Photo Credit: Presidencia de la República Mexicana / Flickr / Creative Commons
Colombia’s half-century-old war entered its final stages yesterday as President Juan Manuel Santos and leaders of the Fuerzas Armadas Revolucionarias de Colombia (FARC) signed a ceasefire agreement in Havana, but the successful implementation of a comprehensive peace accord still faces several uphill battles. The five key agenda items of peace talks that began in 2012 have now been agreed upon, and the final details are expected to be hashed out by the time Colombia celebrates its independence day on July 20. The FARC has pledged that its 7,000 soldiers will enter “Temporary Hamlet Zones of Normalization” once a final accord is signed and finish turning over their weapons to a United Nations mission within 180 days. After signing the ceasefire, a teary-eyed “Timochenko” – the FARC’s top commander – proclaimed, “May this be the last day of war,” while President Santos celebrated that “We worked for peace in Colombia, a dream that is now becoming reality.”
One major hurdle that remains to a final peace accord is the fulfillment of President Santos’s pledge to subject it to a plebiscite. In an interview last week, the president cautioned against any notion that a “no” vote will produce a better deal and instead warned that such an outcome would mean a return to war. Recent polls show that 60 percent of the population says that they’ll vote yes in support of a peace accord, but the Centro Nacional de Consultoría reports that Colombians’ worst fear, which could sink approval, is that one or both sides will fail to meet its commitments. Another poll suggests that 77 percent of Colombians do not want the FARC to participate in politics, a suggestion that Timochenko has rejected. Former President Álvaro Uribe and his Centro Democrático party have led the charge against peace talks under the slogan “Yes to peace but not like this,” and they are unlikely to stop now despite Uribe’s pledge yesterday “not to react to the impulse of first impressions.” Uribe and his supporters have accused Santos in the past of “handing over the country to the FARC,” and 37 percent of Colombians have reported feeling that the government is conceding too much.
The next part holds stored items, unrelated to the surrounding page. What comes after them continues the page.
(* ===== verification/Periodic.v ===== *)
(** * The dispatcher of periodic jobs (src/nomad/periodic.go)

    It tracks the periodic jobs on the leader, in a map and in a heap ordered by the next
    launch.  A time is the number of nanoseconds since Go's zero time, which is 0.  The
    cron expressions (a vendored package) and the time zones are arguments; the location
    of a periodic job is that of its time zone, and the launch times of a job are in its
    location.  The goroutine [run] is a loop of the steps that it takes: it waits for the
    launch that was next when it looked, until it is stopped or notified of a change.  The
    channels that stop the goroutine and wait for its end are left out, as are log lines. *)

From stdpp Require Import base gmap strings list pretty.
From Stdlib Require Import ZArith Lia Ascii.
From S2P Require Import Prelude GoText GoHeap Structs Resources Jobs Allocs Feasible MemDB.
Open Scope string_scope.
Open Scope list_scope.
Open Scope Z_scope.

(** ** Go's standard library *)

Definition unixEpoch : Z := 62135596800.
Definition second : Z := 10 ^ 9.
Definition TimeUnix (sec : Z) : Z := (sec + unixEpoch) * second.
(** [Time.Unix]. *)
Definition UnixOf (t : Z) : Z := t / second - unixEpoch.
Definition IsZero (t : Z) : bool := t =? 0.

(** [strconv.Atoi], with its error. *)
Definition ParseInt (s : string) : option Z :=
  let '(neg, digits) :=
    match s with
    | String "+"%char s => (false, s)
    | String "-"%char s => (true, s)
    | _ => (false, s)
    end in
  match digits with
  | EmptyString => None
  | _ =>
      match parseUint digits 0 with
      | inl _ => None
      | inr un =>
          if (neg : bool) then if 2 ^ 63 <? un then None else Some (- un)
          else if 2 ^ 63 <=? un then None else Some un
      end
  end.

(** [strings.LastIndex]. *)
Fixpoint LastIndex (s sep : string) : option nat :=
  let here := if HasPrefix s sep then Some O else None in
  match s with
  | EmptyString => here
  | String _ s' => match LastIndex s' sep with Some i => Some (S i) | None => here end
  end.

(** ** Periodic configurations (nomad/structs/structs.go) *)

Definition PeriodicSpecCron : string := "cron".
Definition PeriodicSpecTest : string := "_internal_test".
Definition PeriodicLaunchSuffix : string := "/periodic-".

(** [cronexpr.Parse], the next time that matches an expression in a location, and
    [time.LoadLocation]. *)
Class CronLib := {
  CronExpr : Type;
  Location : Type;
  UTC : Location;
  LoadLocation : string → option Location;
  ParseCron : string → option CronExpr;
  CronNext : CronExpr → Location → Z → Z
}.

(** The next match comes after the time, and is the zero time when there is none. *)
Class CronLaws `{CronLib} := cron_after : ∀ e loc t, CronNext e loc t = 0 ∨ t < CronNext e loc t.

Section config.
Context `{CronLib}.

Definition GetLocation (p : PeriodicConfig) : Location := default UTC (LoadLocation (pc_TimeZone p)).

(** [None] is a syntax error in one of the times. *)
Definition parseTimes (split : list string) : option (list Z) := mapM (fun s => TimeUnix <$> ParseInt s) split.

Definition PeriodicNext (p : PeriodicConfig) (fromTime : Z) : Z :=
  if bool_decide (pc_SpecType p = PeriodicSpecCron) then
    match ParseCron (pc_Spec p) with
    | Some e => CronNext e (GetLocation p) fromTime
    | None => 0
    end
  else if bool_decide (pc_SpecType p = PeriodicSpecTest) then
    let split := Split (pc_Spec p) "," in
    if bool_decide (split = [""]) then 0
    else
      match parseTimes split with
      | Some times => default 0 (snd <$> list_find (fun next => fromTime < next) times)
      | None => 0
      end
  else 0.
End config.

(** ** The heap *)

(** The field index of an entry is its position in the slice, which [Swap], [Push] and
    [Pop] keep up to date; the values of the map are the entries of the slice. *)
Record periodicJob := mkPeriodicJob { pq_job : Job; pq_next : Z }.
Record periodicHeap := mkPeriodicHeap { ph_index : gset string; ph_heap : list periodicJob }.
#[export] Instance eta_periodicHeap : Eta periodicHeap := fun r => mkPeriodicHeap (ph_index r) (ph_heap r).

Definition NewPeriodicHeap : periodicHeap := mkPeriodicHeap ∅ [].

(** Zero times are at the end. *)
Definition periodicLess (x y : periodicJob) : bool :=
  if IsZero (pq_next x) && IsZero (pq_next y) then false
  else if IsZero (pq_next x) then false
  else if IsZero (pq_next y) then true
  else pq_next x <? pq_next y.

Definition idOfEntry (p : periodicJob) : string := jb_ID (pq_job p).
Definition entryIndex (h : periodicHeap) (id : string) : option nat :=
  fst <$> list_find (fun p => idOfEntry p = id) (ph_heap h).

Definition heapPush (h : periodicHeap) (job : Job) (next : Z) : GoError + periodicHeap :=
  if bool_decide (jb_ID job ∈ ph_index h) then inl (Errorf "job %v already exists" [jb_ID job])
  else inr (mkPeriodicHeap ({[jb_ID job]} ∪ ph_index h) (push periodicLess (mkPeriodicJob job next) (ph_heap h))).

Definition heapPop (h : periodicHeap) : option periodicJob * periodicHeap :=
  match pop periodicLess (ph_heap h) with
  | Some (p, l) => (Some p, mkPeriodicHeap (ph_index h ∖ {[idOfEntry p]}) l)
  | None => (None, h)
  end.

Definition heapPeek (h : periodicHeap) : option periodicJob := head (ph_heap h).

(** [None] is the panic of an index out of range. *)
Definition heapUpdate (h : periodicHeap) (job : Job) (next : Z) : option (GoError + periodicHeap) :=
  if bool_decide (jb_ID job ∈ ph_index h) then
    i ← entryIndex h (jb_ID job);
    Some (inr (h <| ph_heap := fix_at periodicLess (<[i := mkPeriodicJob job next]> (ph_heap h)) i |>))
  else Some (inl (Errorf "heap doesn't contain job %v" [jb_ID job])).

Definition heapRemove (h : periodicHeap) (job : Job) : option (GoError + periodicHeap) :=
  if bool_decide (jb_ID job ∈ ph_index h) then
    i ← entryIndex h (jb_ID job);
    r ← remove periodicLess (ph_heap h) i;
    Some (inr (mkPeriodicHeap (ph_index h ∖ {[jb_ID job]}) r.2))
  else Some (inl (Errorf "heap doesn't contain job %v" [jb_ID job])).

(** ** The dispatcher *)

(** [pd_update] says that the channel of updates holds a notification. *)
Record PeriodicDispatch := mkPeriodicDispatch {
  pd_enabled : bool;
  pd_running : bool;
  pd_tracked : gmap string Job;
  pd_heap : periodicHeap;
  pd_update : bool
}.
#[export] Instance eta_PeriodicDispatch : Eta PeriodicDispatch := fun r =>
  mkPeriodicDispatch (pd_enabled r) (pd_running r) (pd_tracked r) (pd_heap r) (pd_update r).

Definition NewPeriodicDispatch : PeriodicDispatch := mkPeriodicDispatch false false ∅ NewPeriodicHeap false.

(** The server: it submits jobs and says whether a job has running children. *)
Class JobEvalDispatcher (W : Type) := {
  DispatchJob : W → Job → (GoError + Evaluation) * W;
  RunningChildren : W → Job → GoError + bool
}.

Implicit Types p : PeriodicDispatch.

Definition PeriodicFlush p : PeriodicDispatch :=
  p <| pd_update := false |> <| pd_tracked := ∅ |> <| pd_heap := NewPeriodicHeap |>.

Definition signalUpdate p : PeriodicDispatch := if pd_running p then p <| pd_update := true |> else p.

(** The dispatcher after an error of the heap is the one with the change that came before. *)
Definition removeLocked p (jobID : string) : option (option GoError * PeriodicDispatch) :=
  if negb (pd_enabled p) then Some (None, p)
  else
    match pd_tracked p !! jobID with
    | None => Some (None, p)
    | Some job =>
        let p := p <| pd_tracked ::= delete jobID |> in
        r ← heapRemove (pd_heap p) job;
        Some (match r with
              | inl err => (Some (wrapErr "failed to remove tracked job %v: %v" [jobID] err), p)
              | inr h => (None, signalUpdate (p <| pd_heap := h |>))
              end)
    end.
Definition Remove p (jobID : string) : option (option GoError * PeriodicDispatch) := removeLocked p jobID.

Section dispatcher.
Context `{CronLib}.

(** [now] is the time of the call. *)
Definition Add (now : Z) p (job : Job) : option (option GoError * PeriodicDispatch) :=
  if negb (pd_enabled p) then Some (None, p)
  else
    let tracked := pd_tracked p !! jb_ID job in
    match jb_Periodic job with
    | Some config =>
        if negb (pc_Enabled config) then
          if bool_decide (is_Some tracked) then r ← removeLocked p (jb_ID job); Some (None, r.2) else Some (None, p)
        else if IsParameterized job then Some (None, p)
        else
          let p := p <| pd_tracked ::= <[jb_ID job := job]> |> in
          let next := PeriodicNext config now in
          r ← (if bool_decide (is_Some tracked) then heapUpdate (pd_heap p) job next else Some (heapPush (pd_heap p) job next));
          Some (match r with
                | inl err => (Some (wrapErr (if bool_decide (is_Some tracked) then "failed to update job %v launch time: %v"
                                             else "failed to add job %v: %v") [jb_ID job] err), p)
                | inr h => (None, signalUpdate (p <| pd_heap := h |>))
                end)
    | None => if bool_decide (is_Some tracked) then r ← removeLocked p (jb_ID job); Some (None, r.2) else Some (None, p)
    end.

Definition nextLaunch p : option (Job * Z) :=
  match heapPeek (pd_heap p) with
  | Some e => Some (pq_job e, pq_next e)
  | None => None
  end.

Definition derivedJobID (periodicJob : Job) (time : Z) : string :=
  jb_ID periodicJob +:+ PeriodicLaunchSuffix +:+ formatInt (UnixOf time).

Definition deriveJob (periodicJob : Job) (time : Z) : Job :=
  let derived := periodicJob <| jb_ParentID := jb_ID periodicJob |> <| jb_ID := derivedJobID periodicJob time |> in
  derived <| jb_Name := jb_ID derived |> <| jb_Periodic := None |>.

Definition LaunchTime (jobID : string) : GoError + Z :=
  let err := Errorf "couldn't parse launch time from eval: %v" [jobID] in
  match LastIndex jobID PeriodicLaunchSuffix with
  | None => inl err
  | Some index =>
      let start := (index + String.length PeriodicLaunchSuffix)%nat in
      match ParseInt (String.substring start (String.length jobID - start) jobID) with
      | None => inl err
      | Some launch => inr (TimeUnix launch)
      end
  end.

Section server.
Context {W : Type} `{JobEvalDispatcher W}.

Definition createEval (w : W) (periodicJob : Job) (time : Z) : (GoError + Evaluation) * W :=
  DispatchJob w (deriveJob periodicJob time).

Definition ForceRun (now : Z) p (w : W) (jobID : string) : (GoError + Evaluation) * W :=
  if negb (pd_enabled p) then (inl (errorf "periodic dispatch disabled"), w)
  else
    match pd_tracked p !! jobID with
    | None => (inl (Errorf "can't force run non-tracked job %v" [jobID]), w)
    | Some job => createEval w job now
    end.

(** The job and the launch time are those that [run] waited for.  [None] is a panic: the
    job has no periodic configuration, or the heap is broken. *)
Definition dispatch p (w : W) (job : Job) (launchTime : Z) : option (PeriodicDispatch * W) :=
  config ← jb_Periodic job;
  r ← heapUpdate (pd_heap p) job (PeriodicNext config launchTime);
  let p := match r with inl _ => p | inr h => p <| pd_heap := h |> end in
  let overlaps := if pc_ProhibitOverlap config then RunningChildren w job else inr false in
  Some (match overlaps with
        | inl _ | inr true => (p, w)
        | inr false => (p, (createEval w job launchTime).2)
        end).
End server.

(** ** The goroutine

    What [run] waits for: nothing yet, a notification, or a launch as well. *)

Inductive waiting := AtTop | Waiting (launch : option (Job * Z)).

(** The top of the loop, while [shouldRun]: a zero time is never launched. *)
Definition runTop p : waiting :=
  Waiting (match nextLaunch p with
           | Some (job, launch) => if IsZero launch then None else Some (job, launch)
           | None => None
           end).
End dispatcher.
They are not entirely alone in this estimate, as even generally neutral observers like Human Rights Watch have suggested that the transitional justice provisions – which will provide reduced sentences to those guerrillas who confess their crimes – let the FARC off the hook.
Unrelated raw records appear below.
(* ===== verification/PeriodicProps.v ===== *)
(** * The properties of the dispatcher of periodic jobs

    In every interleaving of its methods and its goroutine the heap and the map agree, no
    call fails, and the goroutine waits for the earliest launch; the launch time can be
    read back from the name of a launched job. *)

From stdpp Require Import base gmap strings list pretty.
From Stdlib Require Import ZArith Lia Ascii.
From S2P Require Import Prelude GoText GoHeap Structs Resources Jobs Allocs Feasible MemDB MemDBSpec Periodic.
Open Scope string_scope.
Open Scope list_scope.
Open Scope Z_scope.

(** ** The order of the launches *)

(** [x] may be launched before [y]. *)
Lemma periodicLess_false x y : periodicLess y x = false ↔ pq_next y = 0 ∨ pq_next x ≠ 0 ∧ pq_next x ≤ pq_next y.
Proof.
  unfold periodicLess, IsZero. destruct (Z.eqb_spec (pq_next y) 0), (Z.eqb_spec (pq_next x) 0); cbn [andb]; rewrite ?Z.ltb_ge; split; intros; try done; try lia; auto.
Qed.

Lemma periodic_ordered l : ordered_on periodicLess l.
Proof.
  split.
  - intros x y _ _ Hlt. destruct (periodicLess y x) eqn:E; [|done]. unfold periodicLess, IsZero in *.
    destruct (Z.eqb_spec (pq_next y) 0), (Z.eqb_spec (pq_next x) 0); cbn [andb] in *; try done. apply Z.ltb_lt in Hlt, E. lia.
  - intros x y z _ _ _. unfold le. rewrite !periodicLess_false. lia.
Qed.

(** ** The heap agrees with its map *)

Definition ids (h : periodicHeap) : list string := idOfEntry <$> ph_heap h.

Record heap_ok (h : periodicHeap) : Prop := {
  hp_heap : is_heap periodicLess (ph_heap h);
  hp_distinct : NoDup (ids h);
  hp_index : ∀ id, id ∈ ph_index h ↔ id ∈ ids h
}.

Lemma heapPush_ok h job next : heap_ok h → jb_ID job ∉ ph_index h →
  ∃ h', heapPush h job next = inr h' ∧ heap_ok h' ∧ ph_heap h' ≡ₚ mkPeriodicJob job next :: ph_heap h.
Proof.
  intros [Hh Hd Hi] Hn. unfold heapPush. rewrite bool_decide_eq_false_2 by done. eexists. split; [reflexivity|].
  pose proof (push_perm periodicLess (mkPeriodicJob job next) (ph_heap h)) as Hp. split; [|done]. split; simpl.
  - apply push_heap; [apply periodic_ordered|done].
  - unfold ids. simpl. rewrite Hp, fmap_cons. constructor; [by rewrite <- Hi|done].
  - intros id. unfold ids. simpl. rewrite Hp, fmap_cons, elem_of_cons, elem_of_union, elem_of_singleton, Hi. done.
Qed.

Lemma entryIndex_spec h id : heap_ok h → id ∈ ph_index h →
  ∃ i e, entryIndex h id = Some i ∧ ph_heap h !! i = Some e ∧ idOfEntry e = id.
Proof.
  intros Hok Hid. apply (hp_index h Hok) in Hid. apply list_elem_of_fmap in Hid as (e & -> & He).
  unfold entryIndex. destruct (list_find _ (ph_heap h)) as [[i e']|] eqn:E.
  - apply list_find_Some in E as (Hi & He' & _). by exists i, e'.
  - apply list_find_None in E. rewrite Forall_forall in E. by destruct (E e He).
Qed.

(** The other entries stay. *)
Definition others (h : periodicHeap) (id : string) : list periodicJob := filter (fun e => idOfEntry e ≠ id) (ph_heap h).

Lemma others_not_in l e (rest : list periodicJob) id :
  NoDup (idOfEntry <$> l) → l ≡ₚ e :: rest → idOfEntry e = id → filter (fun e => idOfEntry e ≠ id) l ≡ₚ rest.
Proof.
  intros Hnd Hp He. rewrite Hp in Hnd |- *. rewrite filter_cons_False by (intros Hne; by apply Hne).
  rewrite fmap_cons in Hnd. apply NoDup_cons in Hnd as [Hn _]. rewrite filter_all; [done|]. apply Forall_forall. intros x Hx Heq. apply Hn.
  rewrite He, <- Heq. by apply list_elem_of_fmap_2.
Qed.

Lemma heapUpdate_ok h job next : heap_ok h → jb_ID job ∈ ph_index h →
  ∃ h', heapUpdate h job next = Some (inr h') ∧ heap_ok h' ∧ ph_index h' = ph_index h ∧
    ph_heap h' ≡ₚ mkPeriodicJob job next :: others h (jb_ID job).
Proof.
  intros Hok Hin. unfold heapUpdate. rewrite bool_decide_eq_true_2 by done.
  destruct (entryIndex_spec h _ Hok Hin) as (i & e & -> & Hi & He). cbn [mbind option_bind]. eexists. split; [reflexivity|].
  set (x := mkPeriodicJob job next). pose proof (lookup_lt_Some _ _ _ Hi) as Hlt.
  assert (<[i := x]> (ph_heap h) ≡ₚ x :: others h (jb_ID job)) as Hp.
  { unfold others. rewrite (others_not_in (ph_heap h) e (take i (ph_heap h) ++ drop (S i) (ph_heap h))); [|apply Hok| |done].
    - rewrite insert_take_drop by done. symmetry. apply Permutation_middle.
    - rewrite <- (take_drop_middle _ _ _ Hi) at 1. symmetry. apply Permutation_middle. }
  assert (idOfEntry <$> <[i := x]> (ph_heap h) = ids h) as Hids.
  { unfold ids. rewrite list_fmap_insert. apply list_insert_id. rewrite list_lookup_fmap, Hi. simpl. by rewrite He. }
  split; [|split; [done|simpl; by rewrite fix_perm]]. split; simpl.
  - apply fix_heap; try apply periodic_ordered; [apply Hok|done].
  - unfold ids. simpl. rewrite fix_perm, Hids. apply Hok.
  - intros id. unfold ids. simpl. rewrite fix_perm, Hids. apply Hok.
Qed.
The signing of a peace agreement between the two sides is indeed historic, but Santos and Timochencko affixing their signatures to the document is just the beginning of another arduous process. Winning the referendum will require Santos to show vigorous political leadership and enforce greater discipline on his own cabinet team, some of whom have been less than enthusiastic in support of an accord. Even approval in the plebiscite will of course not immediately resolve the many security challenges facing Colombia. Zeid Ra’ad Al Hussein, the UN High Commission for Human Rights in Colombia, has noted that the FARC’s demobilization and disarmament could create a power vacuum in rural areas. Turf wars over coca cultivation, cocaine processing, and the drug trade in which the FARC has been deeply involved since the 1990s are likely to continue, while neo-paramilitaries will likely to fight for a bigger piece of the pie. In addition, government negotiations with the smaller Ejército de Liberación Nacional (ELN) have been slow to start. The international community can help with some of these issues, as it has in supporting the years-long peace process, but the real work will need to be done by Santos and his supporters. Santos’s presidency and the long-term success of any accords rest on his ability to ensure public support, not only now but in the future, as he enters the final years in office.